Lent and COVID-19

by | Mar 16, 2020

Since I was a child Lent has been a time to focus on some aspect of my life that needs improvement, discipline or at least attention.

When I was young I gave up a candy (never made it through the whole 40 days); several years as a young adult I attempted daily mass; for most of my adult years I paid attention to fasting.  Now, as a senior- citizen, I am technically “freed” from the Lenten practices and yet each year as Ash Wednesday rolls around I find myself reflecting on the wisdom of Praying, Fasting, and Almsgiving,

This year, I must confess awareness of Lent has been fleeting as my focus was on plans for a winter get-away trip to Florida with my daughter.  I had lots of trip rewards points and she was eager for an adventure having spent most of the Fall grieving her empty nest now that the youngest of her six children left for college.

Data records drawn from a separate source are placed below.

Lemma ptr1 D a b r : role_ok r -> ptr D (a :: b :: replicate 9 0) r <> 0 -> r = RData 0 \/ r = RData 1.
Proof.
  intros Hr Hp. destruct r as [bn| | |o]; cbn [ptr] in Hp; try done.
  destruct (Z.ltb_spec bn 9); [|by destruct (bn <? 137)].
  cbn in Hr. assert (bn = 0 \/ bn = 1 \/ bn = 2 \/ bn = 3 \/ bn = 4 \/ bn = 5 \/ bn = 6 \/ bn = 7 \/ bn = 8) as Cb by lia.
  destruct_or! Cb; subst bn; auto; done.
Qed.

Lemma root_ok : inode_ok sb0 root_ip disk1 own1.
Proof.
  split.
  - by vm_compute.
  - split; cbn; unfold is_s16, is_u32, T_DIR; try lia. split; [|done]. repeat (apply Forall_cons; split; [lia|]). by apply Forall_nil.
  - by vm_compute.
  - split; [done|]. intros r Hr Hp. by destruct (ptr1 disk1 4 5 r Hr Hp) as [->| ->].
  - intros x Hx. cbn [i_size root_ip] in Hx. assert (x / BSIZE = 0 \/ x / BSIZE = 1) as [->| ->] by (unfold BSIZE; mlia); done.
  - by vm_compute.
Qed.

Lemma file_ok2 : inode_ok sb0 file_ip disk1 own1.
Proof.
  split.
  - by vm_compute.
  - split; cbn; unfold is_s16, is_u32, T_FILE; try lia. split; [|done]. repeat (apply Forall_cons; split; [lia|]). by apply Forall_nil.
  - by vm_compute.
  - split; [done|]. intros r Hr Hp. destruct Hp. by apply empty_tree.
  - cbn [i_size file_ip]. lia.
  - by vm_compute.
Qed.

Lemma live1 j : live sb0 disk1 j -> (j = 1 /\ disk_inode sb0 disk1 j = root_ip) \/ (j = 2 /\ disk_inode sb0 disk1 j = file_ip).
Proof.
  intros [Hj Ht]. cbn [sb_ninodes sb0] in Hj.
  assert (j = 1 \/ j = 2 \/ j = 3 \/ j = 4 \/ j = 5 \/ j = 6 \/ j = 7) as Cj by lia.
  destruct_or! Cj; subst j; try (vm_compute in Ht; by destruct Ht); [left|right]; (split; [done|by vm_compute]).
Qed.

Lemma fs1_ok : fs_ok sb0 1 disk1 own1.
Proof.
  split; [apply disk1_ok|]. intros j Hj Ht. change (fix_mode (dinode sb0 disk1 1 j)) with (disk_inode sb0 disk1 j).
  destruct (live1 j (conj Hj Ht)) as [[_ ->]|[_ ->]]; [apply root_ok|apply file_ok2].
Qed.

Lemma c1_slot i s : ic_slot c1 !! i = Some s -> (i = 0%nat /\ s = slot_root) \/ s = slot0.
Proof.
  unfold c1. cbn [ic_slot]. destruct i as [|i].
  - intros E. injection E as <-. by left.
  - rewrite lookup_cons_ne_0 by done. intros [E _]%lookup_replicate. by right.
Qed.

Lemma c1_ok : icache_ok c1 C0.
Proof.
  assert (E : c1 = upd_slot 0 (fun s => mkSlot (sl_dev s) (sl_inum s) (sl_ref s) (sl_valid s) (sl_next s) root_ip) c0) by done.
  rewrite E. apply slot_upd_ok; [apply c0_ok|done|]. intros s Hs. exact (ic_ref _ _ c0_ok 0%nat s Hs).
Qed.

Lemma y1_ok : sys_ok sb0 1 y1 own1 C0.
Proof.
  split; cbn [y1 y_ic y_fs s1 dsk]; [apply c1_ok|apply fs1_ok|].
  intros i s Hs Hd Hv. destruct (c1_slot i s Hs) as [[-> ->]| ->]; [|done]. by vm_compute.
Qed.

Lemma root_content : content disk1 root_ip = root_bytes.
Proof. by vm_compute. Qed.

Lemma root_get name : dir_get root_bytes name = if namecmp name (strncpy [97] DIRSIZ) =? 0 then Some 2 else None.
Proof.
  unfold dir_get. replace (ents root_bytes) with [enc_dirent 2 [97]; enc_dirent 0 []] by (by vm_compute).
  cbn [find_ent]. unfold names. destruct (enc_dirent_fields 2 [97] ltac:(lia)) as [-> ->]. destruct (enc_dirent_fields 0 [] ltac:(lia)) as [-> _].
  cbn [Z.eqb negb andb]. by destruct (namecmp name (strncpy [97] DIRSIZ) =? 0).
Qed.

Lemma tree1_ok : tree_ok sb0 disk1.
Proof.
  intros j Hj Hd. destruct (live1 j Hj) as [[-> E]|[-> E]]; rewrite E in *; [|done]. split; [by exists 2%nat|].
  intros name k. rewrite root_content, root_get. destruct (namecmp name (strncpy [97] DIRSIZ) =? 0); [|done].
  intros H. injection H as <-. by vm_compute.
Qed.

Lemma root_dir : dir_slot 1 y1 0 slot_root 2.
Proof. by split. Qed.

Lemma roomy1 : roomy c1 [].
Proof. by exists 1%nat, 2%nat, slot0, slot0. Qed.

Lemma dirlookup_refines_witness :
  exists x off c' C', dirlookup sb0 no_rd no_procfs true true 0 [97] y1 = Some (Some (x, off), mkSys s1 c') /\ sys_ok sb0 1 (mkSys s1 c') own1 C'.
Proof.
  pose proof (dirlookup_refines sb0 sb0_ok 1 ltac:(discriminate) no_rd no_procfs true true y1 own1 C0 0 slot_root 2 [97] y1_ok root_dir) as H.
  change (content (dsk (y_fs y1)) (sl_ip slot_root)) with (content disk1 root_ip) in H. rewrite root_content, root_get in H.
  replace (namecmp [97] (strncpy [97] DIRSIZ) =? 0) with true in H by (by vm_compute).
  destruct H as [(x & off & c' & C' & E & Y & _)|[_ H]]; [exists x, off, c', C'; split; [exact E|exact Y]|].
  specialize (H 1%nat slot0 eq_refl). discriminate H.
Defined.

Lemma dirlink_refines_witness :
  exists y', dirlink sb0 no_rd no_wr no_procfs true true (fun _ => None) (fun _ => true) 0 [98] 2 y1 = Some (0, y').
Proof.
  pose proof (dirlink_refines sb0 sb0_ok layout0_ok 1 ltac:(discriminate) no_rd no_procfs true true no_wr (fun _ => None) (fun _ => true)
    eq_refl eq_refl y1 own1 C0 0 slot_root 2 [98] 2 y1_ok root_dir ltac:(lia)) as H. cbv zeta in H.
  change (content (dsk (y_fs y1)) (sl_ip slot_root)) with (content disk1 root_ip) in H. rewrite root_content, root_get in H.
  replace (namecmp [98] (strncpy [97] DIRSIZ) =? 0) with false in H by (by vm_compute).
  destruct H as [(y' & own' & s' & n' & E & _)|[E _]]; [by exists y'|]. vm_compute in E. discriminate E.
Defined.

SO MUCH FOR PLANS!  ENTER COVID-19

Reading and listening to the news each day of the rapidly spreading virus we decided to cancel our trip, realizing airplanes carry a special risk of being infected. The news became more personal as my oldest son who works for Peace Corps told me of the scramble to get Peace Corps volunteers out of China and other high-risk areas.  A grandson in college had to pack up and head home for online classes.  My granddaughter’s fiancé, a first-year medical student, received word that his classes are cancelled.

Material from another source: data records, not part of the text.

Section Space.
Context {end_ meta_base pg_array_addr data_ : Z} {cpu : nat -> nat}.
Context {KI : KernelImage end_ meta_base pg_array_addr data_}.

Abbreviation page := (Kalloc.page (end_ := end_)).
Abbreviation inv := (Kalloc.inv (end_ := end_)).
Abbreviation kept := (Kalloc.kept (end_ := end_)).
Abbreviation kalloc := (Vm.kalloc end_ meta_base pg_array_addr cpu).
Abbreviation kfree := (Vm.kfree end_ meta_base cpu).
Abbreviation walkpgdir := (Vm.walkpgdir end_ meta_base pg_array_addr cpu).
Abbreviation mappages := (Vm.mappages end_ meta_base pg_array_addr cpu).
Abbreviation bytes s := (mem (vmach s)).

#[local] Instance KM_all : KernelMap end_ (fun _ => true) meta_base.
Proof. split; [|done..]. pose proof ki_data. pose proof ki_end. lia. Qed.

(** The kernel half of every directory is the reference, and the reference
    maps the kernel's data for writing. *)
Record kern_ok (own : gmap Z role) (s : vm) : Prop := {
  ko_ready : pde_ref_ready s = true;
  ko_kpgdir : kpgdir s <> 0 /\ own !! kpgdir s = Some RKern;
  ko_u32 i : is_u32 (kref s i);
  ko_half d i : own !! d = Some RDir \/ d = kpgdir s -> 512 <= i < 1024 ->
    flag (word (bytes s) d i) PTE_P = flag (kref s i) PTE_P /\ PTE_ADDR (word (bytes s) d i) = PTE_ADDR (kref s i);
  ko_map va : data_ <= va < KERNBASE + PHYSTOP ->
    flag (kref s (PDX va)) PTE_P = true /\
    exists t, own !! t = Some RKern /\ PTE_ADDR (kref s (PDX va)) = V2P t /\
      flag (word (bytes s) t (PTX va)) PTE_P = true /\ flag (word (bytes s) t (PTX va)) PTE_W = true /\
      flag (word (bytes s) t (PTX va)) PTE_COW = false;
  ko_cur : match curproc s with
           | None => True
           | Some q => exists a, addrsp q <> 0 /\ spaces s !! addrsp q = Some a /\ own !! pgdir a = Some RDir
           end
}.

(** ** Pages *)

Lemma page_pa p : page p ->
  is_u32 (V2P p) /\ V2P p mod 4096 = 0 /\ bad_pa (V2P p) = false /\ P2V (V2P p) = p /\ aligned p /\
  KERNBASE < p /\ p + PGSIZE <= KERNBASE + PHYSTOP /\ data_ <= p.
Proof.
  intros Hp. destruct (page_spec (KM := KM_all) p Hp) as (Hm & He & E & Hr & _).
  pose proof ki_data. pose proof ki_end. unfold aligned, bad_pa, P2V. rewrite E.
  unfold is_u32, KERNBASE, PHYSTOP, PGSIZE in *.
  rewrite !Z.geb_leb. split_and!; try lia; try mlia.
  rewrite u32_small by (unfold is_u32; lia). lia.
Qed.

One message that has become abundantly clear: WE ARE NOT IN CONTROL.  I recall that old joke: “if you want to make God laugh tell him/her your plans.”

So here I am approaching mid-Lent.  I am personally disappointed, but on a much larger scale I am fearful for our world.

How do we live in these circumstances?

There is heightened meaning in the ritual words recited on Ash Wednesday as the sign of the cross is planted on our foreheads:  “Remember that you are dust and to dust you shall return.”  There is no denial of our mortality in those words.  I agree with Bishop Kenneth Carder: “there is a strange freedom in acknowledging our own frailty and mortality.  The idols of control, self- aggrandizement and invincibility are stripped away.”

A wise woman once told me, “you don’t have to ‘do’ Lent, Lent comes to you.”  Could I welcome and find meaning in the age-old practices of Lent – Praying-Fasting-Almsgiving – translated by me as Trusting in God (meditation works!), Living Simply, Focusing on Others’ Needs?  Sounds like a plan.